As the Hawthorne Quartet packed up their instruments, Ensemble Nordlys (“The Northern Lights Ensemble”) was just warming up.  The chamber group, consisting of violinist Christine Pryn, cellist Øystein Sonstad, clarinetist Viktor Wennezz, and pianist Kristoffer Hyldig, was finishing off their first tour to the United States before heading back to Denmark the next day.  The ensemble had recently given a concert at Carnegie Hall’s Weill Hall before stopping in Syracuse for this final performance.    

The unique instrumentation of this ensemble allowed for an interesting and eclectic mix of works and instrumental combinations.  Highlights included a piece commissioned especially for Ensemble Nordlys by Setnor School of Music’s composer-in-residence Andrew Waggoner.  The piece entitled One Kindness was inspired by an edition of NPR’s StoryCorps series in which a woman receives one act of kindness from a stranger that allows her to cope with the loss of her brother who passed away from AIDS.

Following the intermission, the ensemble performed a piece that had never been performed in the United States before.  It was a work by Bent Sørenson called Mondnacht from Schattenlinien and was specially arranged for Ensemble Nordlys.  The piece was full of ethereal orbs of color and bursts of furious passion.  The final piece on the program, Quartet for clarinet, violin, cello and piano by Paul Hindemith, was also a treat since the work is hardly ever performed.

The members of Ensemble Nordlys remained at the college to teach master classes to music students after the concert.  Before the quartet departed for the night, cellist Sonstad insisted that the acoustics in Setnor Auditorium were better than in Weill Hall at Carnegie Hall.

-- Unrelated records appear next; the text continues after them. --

(* ===== verification/PagingInv.v ===== *)
(** * The invariant of address spaces

    Which frames the live page tables own, and how the reference counts of the
    page allocator, the tables and the references held by running code fit
    together.  Every operation on tables is one of a few steps, each proved
    here: take or drop a reference, write a page that is not a table, change a
    page-table entry, install or remove a table, add or remove a directory. *)

From S2P Require Import Prelude Interfaces Memory Paging PagingSpec.

(** The count of a frame that has [n] references: exact, or stuck at the value
    of a reserved page. *)
Definition rc_rel (c n : Z) : Prop := c = 0xFF ∨ c = n.

Definition add_ref (ext : Z → Z) (a : Z) : Z → Z := λ f, ext f + ind (a = f).
Definition sub_ref (ext : Z → Z) (a : Z) : Z → Z := λ f, ext f - ind (a = f).

(** A user entry through which one address space alone may write. *)
Definition private_writable (e : Z) : bool := holds_page e && writable e && negb (shared e).

Section inv.
Context {S : Type} `{PageAllocator S} (inv : S → Prop) (managed : S → Z → Prop).
Context `{!PageAllocatorLaws S inv managed}.
Implicit Types (σ : vm S) (D : list Z) (T : list (Z * Z)) (K : gset Z) (ext : Z → Z) (m : mem).

Definition mframe σ (f : Z) : Prop := frame f ∧ managed (vm_pmm σ) f.

(** All references to a frame: those of the live tables [D], [T], those of
    running code [ext], and the kernel's on its own tables [K]. *)
Definition total m D T K ext f : Z := owners m D T f + ext f + ind (f ∈ K).

Record vm_ok σ D T K ext : Prop := {
  vo_inv : inv (vm_pmm σ);
  vo_direct : ∀ a, managed (vm_pmm σ) a → a < 2 ^ 30;
  vo_ext : ∀ f, 0 <= ext f;
  vo_D : NoDup D;
  vo_T : NoDup T;
  vo_TD : ∀ pd i, (pd, i) ∈ T → pd ∈ D ∧ ix i;
  vo_pd : ∀ pd, pd ∈ D → mframe σ pd ∧ total (vm_mem σ) D T K ext pd = 1;
  vo_K : ∀ f, f ∈ K → mframe σ f ∧ total (vm_mem σ) D T K ext f = 1;
  vo_Kent : ∀ f j, f ∈ K → ix j → present (tw (vm_mem σ) f j) = true →
    user (tw (vm_mem σ) f j) = false ∧ cow (tw (vm_mem σ) f j) = false;
  vo_kernel : PAGE_DIR_ADDR ∈ K;
  vo_kpde : ∀ i, ix i → present (tw (vm_mem σ) PAGE_DIR_ADDR i) = true →
    paging_entry_addr (tw (vm_mem σ) PAGE_DIR_ADDR i) ∈ K;
  vo_kdir : ∀ pd i, (pd, i) ∈ T → present (tw (vm_mem σ) pd i) = true →
    user (tw (vm_mem σ) pd i) = false → paging_entry_addr (tw (vm_mem σ) pd i) ∈ K;
  vo_pt : ∀ pd i f, (pd, i) ∈ T → own (vm_mem σ) (OwnPt pd i) = Some f →
    mframe σ f ∧ total (vm_mem σ) D T K ext f = 1;
  vo_page : ∀ pd i j f, (pd, i) ∈ T → ix j → own (vm_mem σ) (OwnPage pd i j) = Some f →
    mframe σ f;
  vo_excl : ∀ pd i j f, (pd, i) ∈ T → ix j → own (vm_mem σ) (OwnPt pd i) = Some f →
    private_writable (tw (vm_mem σ) f j) = true →
    owners (vm_mem σ) D T (paging_entry_addr (tw (vm_mem σ) f j)) = 1;
  vo_cow : ∀ pd i j f, (pd, i) ∈ T → ix j → own (vm_mem σ) (OwnPt pd i) = Some f →
    present (tw (vm_mem σ) f j) = true → cow (tw (vm_mem σ) f j) = true →
    holds_page (tw (vm_mem σ) f j) = true ∧ shared (tw (vm_mem σ) f j) = false;
  vo_counts : ∀ f, mframe σ f →
    rc_rel (pmm_refcount σ f) (total (vm_mem σ) D T K ext f);
}.

(** ** References and their keys *)

Lemma own_pt m pd i f :
  own m (OwnPt pd i) = Some f ↔ entry_is_user (tw m pd i) = true ∧ f = paging_entry_addr (tw m pd i).
Proof.
  simpl. destruct (entry_is_user _); (split; [intros Eq; simplify_eq; done|intros [? ->]; done]).
Qed.

Lemma own_page m pd i j f :
  own m (OwnPage pd i j) = Some f ↔
  ∃ pt, own m (OwnPt pd i) = Some pt ∧ holds_page (tw m pt j) = true ∧ f = paging_entry_addr (tw m pt j).
Proof.
  simpl. destruct (entry_is_user _) eqn:Eu; [|split; [done|by intros (? & ? & _)]].
  destruct (holds_page _) eqn:E; split.
  - intros Eq. simplify_eq. by eexists.
  - intros (pt & Eq & _ & ->). by simplify_eq.
  - done.
  - intros (pt & Eq & Eh & ->). simplify_eq. congruence.
Qed.

Lemma own_page_at m pd i j pt :
  own m (OwnPt pd i) = Some pt →
  own m (OwnPage pd i j) = if holds_page (tw m pt j) then Some (paging_entry_addr (tw m pt j)) else None.
Proof. intros [E ->]%own_pt. simpl. by rewrite E. Qed.

Lemma private_writable_holds e : private_writable e = true → holds_page e = true.
Proof. unfold private_writable. intros. bprop. by destruct (holds_page e). Qed.

Lemma ind_true P `{Decision P} : P → ind P = 1.
Proof. intros. unfold ind. by rewrite decide_True. Qed.
Lemma ind_false P `{Decision P} : ¬ P → ind P = 0.
Proof. intros. unfold ind. by rewrite decide_False. Qed.
Lemma ind_range P `{Decision P} : 0 <= ind P <= 1.
Proof. unfold ind. case_decide; lia. Qed.
Lemma ind_ext P Q `{Decision P} `{Decision Q} : (P ↔ Q) → ind P = ind Q.
Proof. intros. unfold ind. by apply decide_ext. Qed.

(** What is a table of a live address space or of the kernel. *)
Definition is_table m D T K (f : Z) : Prop :=
  f ∈ D ∨ f ∈ K ∨ ∃ pd i, (pd, i) ∈ T ∧ own m (OwnPt pd i) = Some f.

Section facts.
Context σ D T K ext (OK : vm_ok σ D T K ext).

Lemma table_frame f : is_table (vm_mem σ) D T K f → mframe σ f ∧ total (vm_mem σ) D T K ext f = 1.
Proof.
  intros [Hf|[Hf|(pd & i & Hf & E)]]; [by apply (vo_pd _ _ _ _ _ OK)|by apply (vo_K _ _ _ _ _ OK)|].
  by eapply (vo_pt _ _ _ _ _ OK).
Qed.

(** A table has one reference: its own. *)
Lemma table_ext f : is_table (vm_mem σ) D T K f → ext f = 0.
Proof.
  intros Hf. destruct (table_frame f Hf) as [_ Ht]. unfold total in Ht.
  pose proof (vo_ext _ _ _ _ _ OK f). pose proof (owners_nonneg (vm_mem σ) D T f).
  pose proof (ind_range (f ∈ K)).
  destruct Hf as [Hf|[Hf|(pd & i & Hf & E)]].
  - pose proof (owners_pos (vm_mem σ) D T f (OwnPd f)) as Hp. rewrite elem_of_keys in Hp.
    specialize (Hp Hf eq_refl). lia.
  - rewrite ind_true in Ht by done. lia.
  - pose proof (owners_pos (vm_mem σ) D T f (OwnPt pd i)) as Hp. rewrite elem_of_keys in Hp.
    specialize (Hp Hf E). lia.
Qed.

Lemma table_one_owner f : is_table (vm_mem σ) D T K f → owners (vm_mem σ) D T f <= 1.
Proof.
  intros Hf. pose proof (table_ext f Hf). destruct (table_frame f Hf) as [_ Ht].
  unfold total in Ht. pose proof (ind_range (f ∈ K)). lia.
Qed.

Lemma page_not_table pd i j f :
  (pd, i) ∈ T → ix j → own (vm_mem σ) (OwnPage pd i j) = Some f → ¬ is_table (vm_mem σ) D T K f.
Proof.
  intros Ht Hj E Hf. assert (OwnPage pd i j ∈ keys D T) as Hk by by rewrite elem_of_keys.
  pose proof (table_one_owner f Hf) as H1. pose proof (owners_pos _ _ _ _ _ Hk E) as H2.
  destruct (table_frame f Hf) as [_ Hn]. unfold total in Hn. pose proof (table_ext f Hf).
  destruct Hf as [Hf|[Hf|(pd' & i' & Hf & E')]].
  - assert (OwnPd f = OwnPage pd i j) as [=]. eapply (owners_unique _ D T f); try done.
    by rewrite elem_of_keys.
  - rewrite ind_true in Hn by done. lia.
  - assert (OwnPt pd' i' = OwnPage pd i j) as [=]. eapply (owners_unique _ D T f); try done.
    by rewrite elem_of_keys.
Qed.

Lemma pt_not_pd pd i f : (pd, i) ∈ T → own (vm_mem σ) (OwnPt pd i) = Some f → f ∉ D.
Proof.
  intros Ht E Hd. assert (OwnPd f = OwnPt pd i) as [=].
  eapply (owners_unique _ D T f); rewrite ?elem_of_keys; try done.
  apply table_one_owner. by left.
Qed.

Lemma pt_not_K pd i f : (pd, i) ∈ T → own (vm_mem σ) (OwnPt pd i) = Some f → f ∉ K.
Proof.
  intros Ht E Hk. assert (OwnPt pd i ∈ keys D T) as Ho by by rewrite elem_of_keys.
  pose proof (owners_pos _ _ _ _ _ Ho E). destruct (vo_K _ _ _ _ _ OK f Hk) as [_ Hn].
  unfold total in Hn. rewrite ind_true in Hn by done. pose proof (vo_ext _ _ _ _ _ OK f). lia.
Qed.

Lemma pd_not_K pd : pd ∈ D → pd ∉ K.
Proof.
  intros Hd Hk. assert (OwnPd pd ∈ keys D T) as Ho by by rewrite elem_of_keys.
  pose proof (owners_pos (vm_mem σ) _ _ _ _ Ho eq_refl). destruct (vo_K _ _ _ _ _ OK pd Hk) as [_ Hn].
  unfold total in Hn. rewrite ind_true in Hn by done. pose proof (vo_ext _ _ _ _ _ OK pd). lia.
Qed.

Both the Hawthorne Quartet and Ensemble Nordlys presented views that chamber music could be used to preserve a national identity.  The Hawthorne Quartet showed how Jews in concentration camps used music to retain a sense of community while the Ensemble Nordlys displayed pride for their home country of Denmark as they toured the United States for the first time.  This was music that told a story, inspired community, and sounded pretty darn good, too.